Le premier chapitre s’ouvre sur
le réveil de Méréana, qui s’apprête à aller casser la pierre comme chaque jour,
mais ce matin marquera un tournant décisif dans sa vie et dans celle de ses
compagnes d’infortune. Ce qui surprend au début, c’est le mode de narration si
particulier qui utilise le « tu » pour s’introduire dans la
conscience du personnage principal, comme si le narrateur l’interpelait, ou
comme si elle se parlait à elle-même, entraînant par ce tutoiement le lecteur
au plus près de l’héroïne et de ses pensées.

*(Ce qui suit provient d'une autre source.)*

Lemma posix_normalize_leaf_below_leaf (a n : string) :
  leaf a → leaf n → posix_normalize (a +:+ String "/" n) = a +:+ "/" +:+ n.
Proof.
  intros Ha Hn. pose proof Ha as (Hfree & Hne & _).
  rewrite posix_normalize_leaf by done.
  assert (starts_with_slash (a +:+ "/") = false) as ->.
  { destruct a as [|c a']; [done|]. by apply slash_free_no_leading in Hfree. }
  rewrite split_slash_free by done. cbn [foldl negb].
  rewrite normalize_step_leaf by done. cbn [rev app dir_prefix].
  change ("" +:+ (a +:+ "/" +:+ "") +:+ n) with ((a +:+ "/" +:+ "") +:+ n).
  by rewrite !string_app_assoc.
Qed.

Lemma posix_join_two (dir a : string) :
  leaf a →
  posix_join [dir; a]
  = if decide (dir = "") then a else posix_normalize (dir +:+ String "/" a).
Proof.
  intros (Hfree & Hne & Hdots). unfold posix_join. cbn [filter list_filter].
  rewrite (decide_True (P := a ≠ "")) by done.
  destruct (decide (dir = "")) as [->|Hdir].
  - rewrite decide_False by (intros H; by apply H).
    cbn [String.concat]. by apply posix_normalize_single_leaf.
  - by rewrite decide_True by done.
Qed.

Lemma posix_join_two_nonempty (dir a : string) : leaf a → posix_join [dir; a] ≠ "".
Proof.
  intros Ha. rewrite posix_join_two by done. pose proof Ha as (_ & Hne & _).
  destruct (decide (dir = "")); [done|].
  rewrite posix_normalize_leaf by done. rewrite <- string_app_assoc.
  by apply string_app_nonempty_r.
Qed.

(** A leaf joined after a directory and a leaf directory: the name is
    appended to the joined directory, whether the three are joined at once
    or the name is joined to the joined directory. *)
Lemma posix_join_below (dir a n : string) :
  leaf a → leaf n →
  posix_join [dir; a; n] = posix_join [dir; a] +:+ "/" +:+ n
  ∧ posix_join [posix_join [dir; a]; n] = posix_join [dir; a] +:+ "/" +:+ n.
Proof.
  intros Ha Hn. pose proof Ha as (_ & Hane & _). pose proof Hn as (_ & Hnne & _).
  pose proof (posix_join_two_nonempty dir a Ha) as Hjoined.
  split.
  - rewrite (posix_join_two dir a) by done.
    unfold posix_join at 1. cbn [filter list_filter].
    rewrite (decide_True (P := a ≠ "")), (decide_True (P := n ≠ "")) by done.
    destruct (decide (dir = "")) as [->|Hdir].
    + rewrite decide_False by (intros H; by apply H).
      cbn [String.concat]. by apply posix_normalize_leaf_below_leaf.
    + rewrite decide_True by done. cbn [String.concat].
      change (dir +:+ "/" +:+ a +:+ "/" +:+ n)
        with (dir +:+ (String "/" a +:+ String "/" n)).
      rewrite <- (string_app_assoc dir (String "/" a) (String "/" n)).
      by apply posix_normalize_two_leaves.
  - unfold posix_join at 1. cbn [filter list_filter].
    rewrite (decide_True (P := posix_join [dir; a] ≠ "")) by done.
    rewrite (decide_True (P := n ≠ "")) by done.
    cbn [String.concat].
    change (posix_join [dir; a] +:+ "/" +:+ n)
      with (posix_join [dir; a] +:+ String "/" n) at 1.
    rewrite (posix_join_two dir a) by done.
    destruct (decide (dir = "")) as [->|Hdir].
    + by apply posix_normalize_leaf_below_leaf.
    + by apply posix_normalize_below_normalized.
Qed.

C’est en écoutant la radio (qui
joue un rôle extraordinaire d’ouverture sur le monde pour ces femmes engluées
dans leur misère quotidienne), en voyant les cours du pétrole grimper, en
observant le train de vie des nantis du pays, que Méréana arrive à cette
conclusion : elle veut aussi profiter de cette opulence qui semble se
propager. Les choses vont vite : elle en parle « à une femme du
chantier, [... qui] en parla à son tour à une autre, […] et ainsi de suite. » Les voilà toutes
d’accord pour négocier le prix du sac de cailloux à la hausse, et Méréana élue
par ses congénères porte-parole de leurs revendications.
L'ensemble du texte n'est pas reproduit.